(Stored data entries)
______________________________

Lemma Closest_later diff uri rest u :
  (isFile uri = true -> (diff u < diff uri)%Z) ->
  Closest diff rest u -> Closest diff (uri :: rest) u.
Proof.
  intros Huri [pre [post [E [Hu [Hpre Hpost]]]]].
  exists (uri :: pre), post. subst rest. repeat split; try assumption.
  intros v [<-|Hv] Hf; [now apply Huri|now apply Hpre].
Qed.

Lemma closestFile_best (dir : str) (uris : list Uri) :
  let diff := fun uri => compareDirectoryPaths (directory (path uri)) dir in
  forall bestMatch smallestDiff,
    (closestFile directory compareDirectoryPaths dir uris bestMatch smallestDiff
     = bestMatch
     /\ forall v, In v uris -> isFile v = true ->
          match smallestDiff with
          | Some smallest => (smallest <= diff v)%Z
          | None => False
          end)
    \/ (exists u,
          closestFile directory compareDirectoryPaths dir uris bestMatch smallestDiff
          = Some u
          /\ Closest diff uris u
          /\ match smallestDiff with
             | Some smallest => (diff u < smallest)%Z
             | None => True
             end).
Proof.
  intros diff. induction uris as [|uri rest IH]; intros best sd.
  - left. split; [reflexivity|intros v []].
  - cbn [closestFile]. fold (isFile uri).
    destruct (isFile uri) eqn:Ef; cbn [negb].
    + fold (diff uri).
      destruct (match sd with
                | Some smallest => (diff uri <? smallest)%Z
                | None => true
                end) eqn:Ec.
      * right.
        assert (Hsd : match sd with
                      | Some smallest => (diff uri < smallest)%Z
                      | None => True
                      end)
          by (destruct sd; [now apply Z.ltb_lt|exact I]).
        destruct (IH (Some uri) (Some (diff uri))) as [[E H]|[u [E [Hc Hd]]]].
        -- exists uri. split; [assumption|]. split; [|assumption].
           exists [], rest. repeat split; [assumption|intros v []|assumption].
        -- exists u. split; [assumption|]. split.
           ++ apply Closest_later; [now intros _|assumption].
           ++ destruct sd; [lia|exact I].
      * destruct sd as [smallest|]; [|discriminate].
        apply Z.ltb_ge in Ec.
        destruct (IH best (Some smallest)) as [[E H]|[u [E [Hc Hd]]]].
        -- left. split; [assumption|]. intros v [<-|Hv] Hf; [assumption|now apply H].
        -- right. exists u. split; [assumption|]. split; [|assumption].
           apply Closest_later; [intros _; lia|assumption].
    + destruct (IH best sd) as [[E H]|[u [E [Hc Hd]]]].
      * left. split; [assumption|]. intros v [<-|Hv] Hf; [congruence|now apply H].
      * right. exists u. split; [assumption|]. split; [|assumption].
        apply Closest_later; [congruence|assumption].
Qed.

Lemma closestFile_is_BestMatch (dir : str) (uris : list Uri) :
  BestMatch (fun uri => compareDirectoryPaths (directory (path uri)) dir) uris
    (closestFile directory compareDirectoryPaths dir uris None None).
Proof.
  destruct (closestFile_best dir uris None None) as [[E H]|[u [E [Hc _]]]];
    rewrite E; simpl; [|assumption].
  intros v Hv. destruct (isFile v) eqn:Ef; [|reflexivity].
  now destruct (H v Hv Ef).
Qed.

______________________________

→ Task to complete:
Collect the lines of the data that carry the word "reflexivity".

→ Output for this task:
  - left. split; [reflexivity|intros v []].
  intros v Hv. destruct (isFile v) eqn:Ef; [|reflexivity].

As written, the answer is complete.